Start of Extracted entries

(** ** Concrete data for the examples *)

Module Example.

Definition morning : datetime := Datetime 2026 11 4 9 5 7 0.
Definition noon : datetime := Datetime 2026 11 4 12 30 0 250.

(** A call during which nothing fails. *)
Definition calm (t : datetime) : env :=
  Env t t t t t RemoteOk None AudioOk None.

(** A call during which the remote database and the save both fail. *)
Definition stormy (t : datetime) : env :=
  Env t t t t t (FirstSetFails (Exn OtherException "network unreachable"))
      (Some (Exn PermissionError "Permission denied")) AudioOk None.

(** The state of a new workbook after [initialize_excel_sheet]. *)
Definition fresh : state :=
  State (initialize_excel_sheet Sheet.empty) None ∅ [] false.

(** A stand-in for the camera and the face library: a frame is the list
    of the encodings of the faces in it, an encoding is a number, and the
    distance is the absolute difference. *)
Definition frame : Type := list Q.
Definition locate (img : frame) : list nat := seq 0 (length img).
Definition encode (img : frame) (locs : list nat) : list Q :=
  omap (λ i, img !! i) locs.
Definition distance (a b : Q) : Q := Qabs (a - b).

Definition registry : files frame Q :=
  Files (Some [("S1", 0%Q); ("S2", 3%Q)]) (Some ∅).

End Example.

(** ** Vocabulary of the further properties *)

(** [d[k]] for a dict in insertion order, [None] when the key is absent. *)
Fixpoint dict_get {V} (k : string) (d : list (string * V)) : option V :=
  match d with
  | [] => None
  | (k', v) :: rest => if decide (k' = k) then Some v else dict_get k rest
  end.

(** A small registry and camera for the examples of the further
    properties. *)
Module Sample.

Definition two_students : files Example.frame Q :=
  Files (Some [("S1", 0%Q); ("S2", 3%Q)]) (Some ∅).

Definition no_files : files Example.frame Q := Files None None.

(** Two stored faces of which the second is the closer to 2/5. *)
Definition close_pair : files Example.frame Q :=
  Files (Some [("S1", 0%Q); ("S2", (2 # 5)%Q)]) (Some ∅).

(** A call during which the remote database fails and the error log cannot
    be opened. *)
Definition mute (t : datetime) : env :=
  Env t t t t t (FirstSetFails (Exn OtherException "network unreachable"))
      None AudioOk (Some (Exn PermissionError "read-only file system")).


End Sample.

(** The identifiers in the first column below the header, top to bottom. *)
Definition student_ids (s : worksheet) : list (option string) :=
  (λ r, get s r 1) <$> seq 2 (max_row s - 1).

(** Cell [k] of a student's row, the row found the way the program finds
    it. *)
Definition ledger_field (s : worksheet) (barcode : string) (k : nat)
    : option string :=
  match find_student_row s barcode with
  | Some r => get s r k
  | None => None
  end.

(** The scan is recorded and is of student [b]. *)
Definition scan_of_student (b : string) (sc : env * option string) : bool :=
  recorded sc && bool_decide (snd sc = Some b).

(** The scan is recorded and is of student [b] on the date [d]. *)
Definition scan_of (b d : string) (sc : env * option string) : bool :=
  scan_of_student b sc && bool_decide (strftime_date (now (fst sc)) = d).

(** The time of the last scan of [b] on [d] in a session, [start] when there
    is none. *)
Definition last_time (b d : string) (start : option string)
    (scans : list (env * option string)) : option string :=
  foldl (λ acc sc, if scan_of b d sc then Some (strftime_time (now (fst sc)))
                   else acc) start scans.

(** The clock reading of the first scan of [b] in a session. *)
Definition first_scan (b : string) (scans : list (env * option string))
    : option string :=
  match filter (λ sc, scan_of_student b sc = true) scans with
  | sc :: _ => Some (strftime_datetime (now (fst sc)))
  | [] => None
  end.

(** The identifier of a recorded scan. *)
Definition barcode_of (sc : env * option string) : string := default "" (snd sc).

(** The two paths of the remote database that a scan writes, and the
    record written to both. *)
Definition by_date (barcode date_str : string) : list string :=
  ["attendance"; date_str; barcode].
Definition by_student (barcode date_str : string) : list string :=
  ["attendance"; "students"; barcode; date_str].
Definition payload (ev : env) (time_str : string) : attendance_data :=
  AttendanceData time_str "present" (strftime_datetime (last_updated_now ev)).

(** ** [main]: one round of the loop *)

(** [if x:] for a string or [None]. *)
Definition truthy (x : option string) : bool :=
  match x with
  | Some (String _ _) => true
  | _ => false
  end.

Section MainLoop.

Context {image location encoding : Type}.
Variable face_locations : image → list location.
Variable face_encodings : image → list location → list encoding.
Variable face_distance : encoding → encoding → Q.

(** The ledger and the registry side by side. *)
Record world := World { ledger : state; registry : files image encoding }.

(** Lines 371-390: one round of the loop of [main].  [face_frame] is what
    [capture_face_from_webcam] returned, [code_data] what
    [read_code_from_webcam] returns if the round calls it, and [ev] the
    world outside during the call of [process_attendance]. *)
Definition main_round (ev : env) (face_frame : option image)
    (code_data : option string) (w : world) : result unit * world :=
  match face_frame with
  | Some frame =>
      let roll_no :=
        recognize_face face_locations face_encodings face_distance
          frame (registry w) in
      if truthy roll_no then
        let res := process_attendance ev roll_no (ledger w) in
        (fst res, World (snd res) (registry w))
      else if truthy code_data then
        let reg := register_face face_locations face_encodings
                     frame (default "" code_data) (registry w) in
        match fst reg with
        | Ok (true, _) =>
            let res := process_attendance ev code_data (ledger w) in
            (fst res, World (snd res) (snd reg))
        | Ok (false, _) => (Ok tt, World (ledger w) (snd reg))
        | Raise e => (Raise e, World (ledger w) (snd reg))
        end
      else (Ok tt, w)
  | None => (Ok tt, w)
  end.

End MainLoop.

Arguments World {image encoding} _ _.
Arguments ledger {image encoding} _.
Arguments registry {image encoding} _.
Arguments main_round {image location encoding} _ _ _ _ _ _ _.

(** Every identifier that has a row in the ledger is registered. *)
Definition ids_registered {image encoding : Type} (w : @world image encoding)
    : Prop :=
  ∀ b, is_Some (find_student_row (sheet (ledger w)) b) →
       b ∈ dict_keys (load_encodings (registry w)).

(** ** [read_code_from_webcam] *)

(** What the loop sees of one frame. *)
Record frame_view := FrameView {
  qr_found : bool;              (* retval of detectAndDecodeMulti *)
  qr_texts : list string;       (* decoded_info of detectAndDecodeMulti *)
  barcode_texts : list string;  (* the decoded data of pyzbar.decode(frame) *)
  key_pressed : nat             (* cv2.waitKey(1) & 0xFF *)
}.

(** How the function ends on a finite feed of frames: it returns, it exits
    the program, or it is still waiting for the next frame. *)
Inductive reading :=
| Returned (code : option string)
| Exited
| StillReading (frame_count : nat).

(** Lines 172-188: the code found in a frame that is scanned. *)
Definition decode_frame (f : frame_view) : option string :=
  match qr_found f, qr_texts f with
  | true, String a q :: _ => Some (String a q)
  | _, _ =>
      match barcode_texts f with
      | barcode_data :: _ => Some barcode_data
      | [] => None
      end
  end.

(** [ord('q')], [ord('k')] and ESC. *)
Definition quit_keys : list nat := [113; 107; 27].

(** Lines 144-197: the loop, on the frames the camera delivers ([None]: the
    read failed).  Drawing on the frame and showing it are left out, and the
    library calls are taken not to raise (the handler of lines 201-206 returns
    [None] if one does). *)
Fixpoint read_code_loop (frame_count : nat) (feed : list (option frame_view))
    : reading :=
  match feed with
  | [] => StillReading frame_count
  | None :: _ => Returned None
  | Some f :: rest =>
      let frame_count := frame_count + 1 in
      match (if frame_count mod 5 =? 0 then decode_frame f else None) with
      | Some code => Returned (Some code)
      | None =>
          if bool_decide (key_pressed f ∈ quit_keys) then Exited
          else read_code_loop frame_count rest
      end
  end.

(** Lines 127-199, the camera opening or not. *)
Definition read_code_from_webcam (opened : bool)
    (feed : list (option frame_view)) : reading :=
  if opened then read_code_loop 0 feed else Returned None.

(** Frames that the loop passes over: delivered, without a quit key, and
    either not scanned or without a code. *)
Fixpoint passed_over (frame_count : nat) (pre : list (option frame_view)) : Prop :=
  match pre with
  | [] => True
  | None :: _ => False
  | Some g :: rest =>
      (((frame_count + 1) mod 5 ≠ 0 ∨ decode_frame g = None)
       ∧ key_pressed g ∉ quit_keys)
      ∧ passed_over (frame_count + 1) rest
  end.

(** Frames for the examples of the code reader. *)
Module SampleFeed.

Definition blank : frame_view := FrameView false [] [] 255.
Definition barcode_only : frame_view := FrameView false [] ["B-77"] 255.
Definition both_and_quit : frame_view := FrameView true ["QR-42"] ["B-77"] 113.

End SampleFeed.

(** The same call with another behaviour of the speech engine. *)
Definition with_audio (a : audio_fault) (ev : env) : env :=
  Env (now ev) (last_updated_now ev) (cloud_log_now ev) (save_log_now ev)
      (outer_log_now ev) (remote ev) (save ev) a (log_open ev).

(** Everything of the state but the speech engine. *)
Definition records (st : state)
    : worksheet * option worksheet * gmap (list string) attendance_data
      * list string :=
  (sheet st, excel_file st, cloud st, error_log st).

(** [m] neither reads nor writes the speech engine. *)
Definition engine_blind {A} (m : M A) : Prop :=
  ∀ st st', records st = records st' →
            fst (m st) = fst (m st') ∧ records (snd (m st)) = records (snd (m st')).

(** * Properties *)

(** ** Lemmas on worksheets *)

Section sheet_facts.

Lemma key_le_max_row s r c x :
  cells s !! (r, c) = Some x → r ≤ max_row s.
Proof.
  intros H. unfold max_row.
  assert (r ∈ rows_of s) as Hin.
  { unfold rows_of. apply list_elem_of_fmap. exists ((r, c), x).
    split; [done | by apply elem_of_map_to_list]. }
  apply max_list_elem_of_le in Hin. lia.
Qed.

End of Extracted entries

- [Task]: In the listing above, transcribe exactly everything from the line containing "Definition no_files : files" down to the line containing "(** The clock", including both and nothing more.

- [Solution below]:
Definition no_files : files Example.frame Q := Files None None.

(** Two stored faces of which the second is the closer to 2/5. *)
Definition close_pair : files Example.frame Q :=
  Files (Some [("S1", 0%Q); ("S2", (2 # 5)%Q)]) (Some ∅).

(** A call during which the remote database fails and the error log cannot
    be opened. *)
Definition mute (t : datetime) : env :=
  Env t t t t t (FirstSetFails (Exn OtherException "network unreachable"))
      None AudioOk (Some (Exn PermissionError "read-only file system")).


End Sample.

(** The identifiers in the first column below the header, top to bottom. *)
Definition student_ids (s : worksheet) : list (option string) :=
  (λ r, get s r 1) <$> seq 2 (max_row s - 1).

(** Cell [k] of a student's row, the row found the way the program finds
    it. *)
Definition ledger_field (s : worksheet) (barcode : string) (k : nat)
    : option string :=
  match find_student_row s barcode with
  | Some r => get s r k
  | None => None
  end.

(** The scan is recorded and is of student [b]. *)
Definition scan_of_student (b : string) (sc : env * option string) : bool :=
  recorded sc && bool_decide (snd sc = Some b).

(** The scan is recorded and is of student [b] on the date [d]. *)
Definition scan_of (b d : string) (sc : env * option string) : bool :=
  scan_of_student b sc && bool_decide (strftime_date (now (fst sc)) = d).

(** The time of the last scan of [b] on [d] in a session, [start] when there
    is none. *)
Definition last_time (b d : string) (start : option string)
    (scans : list (env * option string)) : option string :=
  foldl (λ acc sc, if scan_of b d sc then Some (strftime_time (now (fst sc)))
                   else acc) start scans.

(** The clock reading of the first scan of [b] in a session. *)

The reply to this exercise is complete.